Pîslaru is the parliament's rapporteur on the Support Program for Reforms, with a budget of 25 billion euros. He is also part of the working group within the ECON Committee dedicated to joining the euro zone. He is a rapporteur for the Renew Europe group on the implementation of the Pan-European Personal Pension Product (PEPP), as well a rapporteur for the implementation of the European Fund for Strategic Investments.

Pîslaru is also a "shadow" rapporteur on two other files: the Invest EU program file, with a budget of 38 billion euros and the file on the coordination of social security systems at European level.

In addition to his committee assignments, Pîslaru is part of the delegation of the European Parliament for relations with Japan and a substitute for the delegation for relations with the United States of America. He is also a member of the MEPs Against Cancer group.

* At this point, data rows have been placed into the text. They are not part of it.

(** An endpoint override the configuration accepts can be unusable: where a
    provider's catalog policy is loopback, an override to a public https host
    passes validation without the private-network opt-in, but the compiled
    access is loopback-only, and the transport refuses every URL on that host. *)
Theorem loopback_public_override_refused (c : ProviderCatalog) (p : ProviderConfig)
    (r : RoutingConfig) (s : RuntimeSnapshot) (i : ProviderInstanceConfig)
    (definition : ProviderDefinition) (endpoint : string) (rp : RouteProvider) (url target : Url) :
  build c p r = Ok s -> enabled_instance p i -> pi_endpoint i = Some endpoint ->
  pi_allow_private_network i = false ->
  catalog_provider c (pi_catalog_id i) = Some definition ->
  pd_endpoint_policy definition = LoopbackHttp ->
  snap_providers s !! pi_id i = Some rp ->
  url_parse endpoint = Some url -> url_host target = url_host url ->
  rp_endpoint rp = endpoint /\
  validate_url_policy target (network_policy (rp_endpoint_access rp)) = Err ErrPolicy.
Proof.
  intros Hb Hi He Hpn Hdef Hpol Hrp Hparse Hhost.
  destruct (build_spec _ _ _ _ Hb) as (Hc & Hspec & _).
  apply Hspec in Hrp as (j & Hj & Hid & d & Hd & _ & _ & ->).
  assert (j = i) as ->.
  { apply (NoDup_fmap_eq pi_id (instances p)); [apply (ok_shape _ _ _ Hc)|apply Hj|apply Hi|done]. }
  rewrite Hdef in Hd. injection Hd as <-.
  cbn [rp_endpoint rp_endpoint_access compile_provider]. unfold effective_endpoint.
  rewrite He, Hpn, Hpol. split; [done|].
  pose proof (ok_instances _ _ _ Hc) as Hok. rewrite list.Forall_forall in Hok.
  destruct (Hok i (proj1 Hi)) as (d' & Hd' & Hov). rewrite He in Hov.
  destruct Hov as (_ & url' & host & Hp' & Hh & Hpriv & _).
  rewrite Hparse in Hp'. injection Hp' as <-.
  assert (is_private_host host = false) as Hnp.
  { destruct (is_private_host host); [|done]. rewrite Hpriv in Hpn by done. done. }
  cbn. unfold validate_url_policy. rewrite Hhost, Hh.
  destruct (host_is_loopback host) eqn:Hl.
  - apply host_loopback_private in Hl. congruence.
  - cbn. by rewrite orb_true_r.
Qed.
End Endpoints.

(** ** Witnesses *)
Definition demo_http : HttpCrate := {|
  header_name_valid := fun _ => true;
  header_value_valid := fun v => forallb (fun b => (32 <=? b) && (b <=? 126)) (str_bytes v);
  header_to_str := fun l => Some (bytes_str l)
|}.

Definition demo_public_url : @Url demo_url_crate :=
  mkDemoUrl "https" (Some (Domain "api.example.com")) None None.

Definition demo_post (stream : bool) : @TransportRequest demo_url_crate :=
  @TransportRequest_post demo_url_crate demo_public_url [1; 2] stream NetPublicOnly.

Definition demo_lookup (d : string) : option (list IpAddr) :=
  if bool_decide (d = "api.example.com"%string) then Some [V4 (mkV4 93 184 216 34)] else None.

Definition demo_response : Response :=
  mkResponse 200 [("content-type"%string, str_bytes "application/json")] None.

Lemma network_policy_enforced_witness : is_private_ip (V4 (mkV4 93 184 216 34)) = false.
Proof.
  apply (@network_policy_enforced demo_url_crate demo_http TransportLimits_default (demo_post false)
    false SendTimedOut [] (@wire_request demo_url_crate (demo_post false))
    (Some (Err ErrHeaderTimeout)) demo_lookup (V4 (mkV4 93 184 216 34))).
  - vm_compute. reflexivity.
  - exists [V4 (mkV4 93 184 216 34)]. split; [vm_compute; reflexivity|left].
  - vm_compute. intuition discriminate.
Defined.

Lemma request_headers_confined_witness :
  @wire_content_length demo_url_crate (@wire_request demo_url_crate (demo_post false))
  <= Z.min (max_request_body_bytes TransportLimits_default) DEFAULT_REQUEST_BODY_LIMIT.
Proof.
  apply (@request_headers_confined demo_url_crate demo_http TransportLimits_default (demo_post false)
    false SendTimedOut [] (@wire_request demo_url_crate (demo_post false))
    (Some (Err ErrHeaderTimeout))).
  - constructor.
  - vm_compute. reflexivity.
Defined.

Definition demo_head : TransportResponseHead :=
  mkHead 200 {[ "content-type"%string := "application/json"%string ]}.

Lemma complete_body_exact_witness :
  @receive_response demo_url_crate demo_http TransportLimits_default (demo_post false)
    (SendResponse demo_response) [ReadChunk [1]; ReadChunk [2; 3]; ReadEnd]
  = Some (Ok (Complete demo_head [1; 2; 3])).
Proof.
  apply (@complete_body_exact demo_url_crate demo_http TransportLimits_default (demo_post false)
    demo_response demo_head).
  - vm_compute. split; [discriminate|reflexivity].
  - vm_compute. discriminate.
  - vm_compute. reflexivity.
  - reflexivity.
  - exists [[1]; [2; 3]], []. split_and!; [reflexivity..|]. vm_compute. discriminate.
Defined.

Lemma stream_bounded_witness :
  zlen (concat (delivered (stream_run (mkStreaming demo_head true 0 (16 * 1024 * 1024))
    [ReadChunk [1]; ReadEnd; ReadChunk [2]]).2))
  <= Z.min (max_response_body_bytes TransportLimits_default)
       (@tr_max_response_body_bytes demo_url_crate (demo_post true)).
Proof.
  apply (@stream_bounded demo_url_crate demo_http TransportLimits_default (demo_post true)
    demo_response [] [ReadChunk [1]; ReadEnd; ReadChunk [2]]).
  - vm_compute. split; [discriminate|reflexivity].
  - vm_compute. discriminate.
  - vm_compute. reflexivity.
Defined.

Lemma resolved_auth_attaches_witness :
  is_ok (@with_sensitive_header demo_url_crate demo_http (demo_post false) "authorization" "Bearer k")
  = true.
Proof.
  apply (proj2 (@resolved_auth_attaches demo_url_crate demo_http (AuthApiKey "secret:1") OpenAiChat
    (fun _ => Ok "k"%string) (Some (mkAuthorization "authorization" "Bearer k")) (demo_post false)
    (fun _ _ => eq_refl) eq_refl eq_refl) (mkAuthorization "authorization" "Bearer k") eq_refl).
  split; vm_compute; [reflexivity|discriminate].
Defined.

In 2024, Pîslaru was the winner of the "Youth Champion" award at The Parliament Magazines annual MEP Awards.

==MEP local offices==
As an MEP, Pîslaru opened local offices in Baia Mare, Oradea and Satu Mare. He announced that he will open two other local offices in Timișoara and Craiova.

==Other mentions==
Member in:

- Competition Council Advisory Board;
- Romanian Society of Economy (SOREC);
- The TCI network (The Competitiveness Institute)
- Team Europe 2005-2008 - European Commission / Romania;
- Representative of the Alumni Association in Romania of the London School of Economics;
- Working Group for improving the SME and the business environment (under the patronage of the Ministry of Economy).

==Programs and projects==
- "The impact of EURO adoption in the countries of Central and Eastern Europe. Case study - Romania "(November 1999 - February 2000)
- "Institutional reform and economic performance in Romania in the process of accession to the European Union" (nov. 2001-Jun. 2002)
- "Performance Evaluation of the Business Sector Policy (EPPA) 2004" (February - October 2004), "Technical Assistance for MA SOP CCE for the Intermediate Evaluation of SOP CCE" (2009–2010)
- "Ex-post evaluation of pre-accession assistance programs for the Cross-Border Cooperation Program in Romania and Bulgaria" (2010)
- "The Pact for Energy" (2013)
- "Elaboration of the national strategy in the field of research, technological development and innovation for the period 2014-2020" (Sector plan in the field of research and development in Industry) (2013)
- "Study evaluation of the access of SMEs to financing" (2012–2013)
- "Elaboration of the National Competitiveness Strategy 2014-2020" (2013).